#### [Instructions for the task]
Entries follow. Give back exactly the lines starting at the one containing "(** The text" and ending at the one containing "Forall (fun m", and no other lines.

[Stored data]
Lemma wp_send {C} (l : lens C ProcessEdgeSink) m (Q : result unit FbpMessage -> frame C -> Prop) E f :
  ((0 < room (get l (fr_self f)))%nat -> forall o es, sent [m] (get l (fr_self f)) o es ->
     prints es = [] -> Q (Ok tt) (mk_frame (set l o (fr_self f)) (fr_ctx f) (fr_work f) (fr_effects f ++ es)
                  (fr_reads f))) ->
  (room (get l (fr_self f)) = 0%nat -> forall o, sent [] (get l (fr_self f)) o [] ->
     Q (Err m) (mk_frame (set l o (fr_self f)) (fr_ctx f) (fr_work f) (fr_effects f) (fr_reads f))) ->
  wp (send l m) Q E f.
Proof.
  intros Hok Herr. unfold wp, send. pose proof (prints_push m (get l (fr_self f))) as Hpr.
  destruct (push_spec m (get l (fr_self f))) as (o & es & Hpush & Hi & Hc & Hw & Hfull & Hwake & Hab).
  rewrite Hpush in *. simpl in Hpr.
  destruct (sink_full _) eqn:Hf; simpl.
  - rewrite (Hfull eq_refl), app_nil_r. apply Herr; [by apply sink_full_room|].
    split; [by rewrite app_nil_r|done..].
  - apply Hok; [by apply sink_full_false| |done]. by split; auto.
Qed.

Lemma wp_is_abandoned {C} (l : lens C ring) (Q : bool -> frame C -> Prop) E f :
  Q (ring_is_abandoned (get l (fr_self f))) f -> wp (is_abandoned l) Q E f.
Proof. done. Qed.

Lemma wp_is_empty {C} (l : lens C ring) (Q : bool -> frame C -> Prop) E f :
  Q (bool_decide (ring_items (get l (fr_self f)) = [])) f -> wp (is_empty l) Q E f.
Proof.
  unfold wp, is_empty. rewrite ring_is_empty_spec.
  destruct (ring_items _); by intros.
Qed.

(** ** Signals *)

Record Signals : Type := mk_Signals { sig_in : sync_channel; sig_out : sync_channel }.

(** One check of the signal port: whether a "stop" was received. *)
Definition signal_stop (decode : FbpMessage -> option string) : proc Signals bool := fun f =>
  let '(stop, sin, sout) := poll_signal decode (sig_in (fr_self f)) (sig_out (fr_self f)) in
  Some (with_self (mk_Signals sin sout) f, inl stop).

(** The check of most components: "stop" finishes. *)
Definition poll (decode : FbpMessage -> option string) : proc Signals unit :=
  stop ← signal_stop decode;
  if (stop : bool) then return_ Finished else mret tt.

(** The text of a signal and whether it is "stop". *)
Definition is_stop (decode : FbpMessage -> option string) (m : FbpMessage) : Prop :=
  default "" (decode m) = "stop".

(** No "stop" is waiting. *)
Definition no_stop decode (s : Signals) : Prop :=
  Forall (fun m => ~ is_stop decode m) (sc_items (sig_in s)).

(** [s'] is [s] after some checks of the signal port. *)
Definition polled (s s' : Signals) : Prop :=
  exists k, sc_items (sig_in s') = drop k (sc_items (sig_in s)).

Lemma polled_refl s : polled s s.
Proof. by exists 0%nat. Qed.

Lemma polled_trans s1 s2 s3 : polled s1 s2 -> polled s2 s3 -> polled s1 s3.
Proof. intros [j H1] [k H2]. exists (j + k)%nat. by rewrite H2, H1, drop_drop. Qed.

Lemma polled_no_stop decode s s' : polled s s' -> no_stop decode s -> no_stop decode s'.
Proof. intros [k H] Hs. unfold no_stop. rewrite H. by apply Forall_drop. Qed.

(** A "stop" is the next signal. *)
Definition stop_next decode (s : Signals) : Prop :=
  exists m, head (sc_items (sig_in s)) = Some m /\ is_stop decode m.

Lemma stop_next_stop decode s : stop_next decode s -> ~ no_stop decode s.
Proof.
  intros (m & Hm & Hstop) Hs. unfold no_stop in Hs.
  destruct (sc_items (sig_in s)); simplify_eq/=. by apply Forall_cons in Hs as [? _].
Qed.

Lemma wp_signal_stop decode (Q : bool -> frame Signals -> Prop) E f :
  (~ stop_next decode (fr_self f) -> forall s, polled (fr_self f) s -> Q false (with_self s f)) ->
  (stop_next decode (fr_self f) -> forall s, polled (fr_self f) s -> Q true (with_self s f)) ->
  wp (signal_stop decode) Q E f.
Proof.
  intros HQ HE. unfold wp, signal_stop, poll_signal, try_recv, stop_next in *.
  destruct f as [[sin sout] ctx w es rd]; simpl in *.
  assert (forall sout', polled (mk_Signals sin sout)
            (mk_Signals (mk_sync_channel (tail (sc_items sin)) (sc_bound sin) (sc_rx_alive sin)) sout'))
    as Hp by (intros; exists 1%nat; simpl; by destruct (sc_items sin)).
  destruct (sc_items sin) as [|m ms] eqn:Hs; [apply HQ; [naive_solver|done]|]; simpl.
  destruct (String.eqb_spec (default "" (decode m)) "stop") as [Hstop|Hstop].
  - apply HE; [by exists m|by apply Hp].
  - destruct (String.eqb _ "ping"); (apply HQ; [naive_solver|apply Hp]).
Qed.

Lemma wp_poll decode (Q : unit -> frame Signals -> Prop) (E : exit -> frame Signals -> Prop) f :
  (~ stop_next decode (fr_self f) -> forall s, polled (fr_self f) s -> Q tt (with_self s f)) ->
  (stop_next decode (fr_self f) -> forall s, polled (fr_self f) s ->
     E (Return Finished) (with_self s f)) ->
  wp (poll decode) Q E f.
Proof.
  intros HQ HE. unfold poll. apply wp_bind, wp_signal_stop; intros H s Hs; wp_run.
  - by apply HQ.
  - by apply HE.
Qed.

(** ** Packets waiting for room *)

Record Outbox : Type := mk_Outbox { ob_out : ProcessEdgeSink; ob_pending : list FbpMessage }.
Definition l_ob_out : lens Outbox ProcessEdgeSink :=
  mk_lens ob_out (fun o b => mk_Outbox o (ob_pending b)).
Definition l_ob_pending : lens Outbox (list FbpMessage) :=
  mk_lens ob_pending (fun p b => mk_Outbox (ob_out b) p).

(** [while context.remaining_budget > 0 && !pending.is_empty()]. *)
Definition flush : proc Outbox unit :=
  while (fun f => S (length (ob_pending (fr_self f))))
    (fun f => (0 <? remaining_budget (fr_ctx f))%N
              && negb (bool_decide (ob_pending (fr_self f) = [])))
    (p ← read l_ob_pending;
     match head p with
     | Some ip =>
         r ← send l_ob_out ip;
         match r with
         | Ok _ => write l_ob_pending (tail p);; work 1;; charge 1
         | Err _ => break
         end
     | None => mret tt
     end).

(** How many packets a call can move: as many as there are, as fit behind the
    sink and as the budget allows. *)
Definition movable (b : N) (o : ProcessEdgeSink) (k : nat) : nat :=
  N.to_nat (b `min` N.of_nat (room o `min` k)).

(** The messages [ms] have been offered to an outport: those that fitted were
    sent, the others wait behind [q]. *)
Record offered (ms : list FbpMessage) (o : ProcessEdgeSink) (q : list FbpMessage)
    (o' : ProcessEdgeSink) (q' : list FbpMessage) (es : list Effect) : Prop := mk_offered {
  of_sent : sent (take (room o) ms) o o' es;
  of_kept : q' = q ++ drop (room o) ms
}.

Lemma offered_nil o q : offered [] o q o q [].
Proof. split; [rewrite take_nil; apply sent_nil|by rewrite drop_nil, app_nil_r]. Qed.

Lemma offered_more ms o q o' q' es es' : offered ms o q o' q' es -> offered ms o q o' q' (es ++ es').
Proof. intros [Hs Hq]. split; [by apply sent_more|done]. Qed.

Lemma offered_snoc ms m o q o1 q1 es o2 es' :
  offered ms o q o1 q1 es ->
  sent (if decide (0 < room o1)%nat then [m] else []) o1 o2 es' ->
  offered (ms ++ [m]) o q o2 (q1 ++ (if decide (0 < room o1)%nat then [] else [m])) (es ++ es').
Proof.
  intros [Hs ->] Hm. pose proof (sent_room _ _ _ _ Hs) as Hroom. rewrite length_take in Hroom.
  destruct (decide (0 < room o1)%nat) as [Hfree|Hfull].
  - rewrite (take_ge ms) in Hs by lia. rewrite (drop_ge ms) by lia.
    split; rewrite ?take_ge, ?drop_ge by (rewrite length_app; simpl; lia); [by eapply sent_app|by rewrite !app_nil_r].
  - split; [|rewrite drop_app_le by lia; by rewrite <- app_assoc].
    rewrite take_app_le by lia. rewrite <- (app_nil_r (take _ ms)). by eapply sent_app.
Qed.

(** Nothing is lost or overtaken. *)
Lemma offered_all ms o q o' q' es :
  offered ms o q o' q' es -> sink_items o' ++ drop (length q) q' = sink_items o ++ ms.
Proof.
  intros [[Hi _ _ _ _] ->]. by rewrite drop_app_length, Hi, <- app_assoc, take_drop.
Qed.

(** How many packets a call takes from an inport with [items], when [q] wait:
    those it sends, and one more when it finds the outport full. *)
Definition intake (b : N) (o : ProcessEdgeSink) (q items : nat) : nat :=
  let n := movable b o (q + items) in
  if (N.of_nat n <? b)%N then Nat.min (S (n - q)) items else (n - q)%nat.

Lemma drop_cons {A} (l : list A) j x rest :
  drop j l = x :: rest -> l !! j = Some x /\ drop (S j) l = rest.
Proof.
  intros H. split.
  - rewrite <- (Nat.add_0_r j), <- lookup_drop, H. done.
  - by rewrite <- Nat.add_1_r, <- drop_drop, H.
Qed.

Lemma set_remaining_budget_twice b1 b2 c :
  set_remaining_budget b1 (set_remaining_budget b2 c) = set_remaining_budget b1 c.
Proof. done. Qed.

Lemma set_remaining_budget_id c : set_remaining_budget (remaining_budget c) c = c.
Proof. by destruct c. Qed.

(** The frame of a call that has used [k] units and sent from its outbox. *)
Definition flushed (j : nat) (o : ProcessEdgeSink) (es : list Effect) (f : frame Outbox) :
    frame Outbox :=
  mk_frame (mk_Outbox o (drop j (ob_pending (fr_self f))))
    (set_remaining_budget (remaining_budget (fr_ctx f) - N.of_nat j) (fr_ctx f))
    (fr_work f + N.of_nat j) (fr_effects f ++ es) (fr_reads f).

Lemma wp_flush (Q : unit -> frame Outbox -> Prop) E f :
  (forall o es, let b := fr_self f in
     let n := movable (remaining_budget (fr_ctx f)) (ob_out b) (length (ob_pending b)) in
     sent (take n (ob_pending b)) (ob_out b) o es -> prints es = [] -> Q tt (flushed n o es f)) ->
  wp flush Q E f.
Proof.
  intros HQ. destruct f as [[o0 p0] ctx w0 es0 rd]; simpl in HQ.
  set (b0 := remaining_budget ctx) in *. set (f0 := mk_frame _ _ _ _ _).
  assert (forall j o es, (j <= length p0)%nat -> (j <= room o0)%nat -> (N.of_nat j <= b0)%N ->
            sent (take j p0) o0 o es -> prints es = [] ->
            (N.of_nat j = b0 \/ j = length p0 \/ j = room o0) -> Q tt (flushed j o es f0)) as Hend.
  { intros j o es Hp Hr Hb Hs Hpr Hmax.
    assert (j = movable b0 o0 (length p0)) as -> by (unfold movable; lia). by apply HQ. }
  apply (wp_while (fun f => exists j o es, f = flushed j o es f0
            /\ (j <= length p0)%nat /\ (j <= room o0)%nat /\ (N.of_nat j <= b0)%N
            /\ sent (take j p0) o0 o es /\ prints es = []) (fun f => length (ob_pending (fr_self f)))).
  - exists 0%nat, o0, []. unfold flushed; simpl.
    rewrite N.sub_0_r, N.add_0_r, app_nil_r, drop_0. unfold b0. rewrite set_remaining_budget_id.
    split_and!; [done|lia..|apply sent_nil|done].
  - simpl. lia.
  - intros f (j & o & es & -> & Hp & Hr & Hb & Hs & Hpr) Hc. apply (Hend j o es); auto.
    unfold flushed in Hc; simpl in Hc. apply andb_false_iff in Hc as [Hc|Hc].
    + apply N.ltb_ge in Hc. unfold b0 in *. lia.
    + apply negb_false_iff, bool_decide_eq_true in Hc.
      apply (f_equal length) in Hc. rewrite length_drop in Hc. simpl in Hc. lia.
  - intros f (j & o & es & -> & Hp & Hr & Hb & Hs & Hpr) Hc. unfold flushed in Hc |- *; simpl in Hc |- *.
    apply andb_true_iff in Hc as [Hc Hne]. apply N.ltb_lt in Hc.
    apply negb_true_iff, bool_decide_eq_false in Hne.
    destruct (drop j p0) as [|m rest] eqn:Hd; [done|]. clear Hne.
    apply drop_cons in Hd as [Hm Hd]. pose proof (lookup_lt_Some _ _ _ Hm) as Hj.
    pose proof (sent_room _ _ _ _ Hs) as Hroom. rewrite length_take in Hroom.
    wp_run. apply wp_send; simpl.
    + intros Hfree o' es' Hs' Hpr'. wp_run.
      split; [|apply (f_equal length) in Hd; rewrite length_drop in Hd; lia].
      exists (S j), o', (es ++ es'). unfold flushed; simpl. rewrite Hd, <- !app_assoc.
      split_and!; [|lia..|rewrite (take_S_r _ _ _ Hm); by eapply sent_app|by rewrite prints_app, Hpr].
      f_equal; [|lia]. rewrite set_remaining_budget_twice. f_equal. lia.
    + intros Hfull o' Hs'. wp_run.
      rewrite Hroom in Hfull. replace (mk_frame _ _ _ _ _) with (flushed j o' es f0).
      * apply Hend; [lia..| |done|right; right; lia].
        rewrite <- (app_nil_r es). eapply sent_app in Hs'; [|done]. by rewrite app_nil_r in Hs'.
      * unfold flushed; simpl. by rewrite (drop_S _ _ _ Hm), Hd.
Qed.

#### [Task result]
(** The text of a signal and whether it is "stop". *)
Definition is_stop (decode : FbpMessage -> option string) (m : FbpMessage) : Prop :=
  default "" (decode m) = "stop".

(** No "stop" is waiting. *)
Definition no_stop decode (s : Signals) : Prop :=
  Forall (fun m => ~ is_stop decode m) (sc_items (sig_in s)).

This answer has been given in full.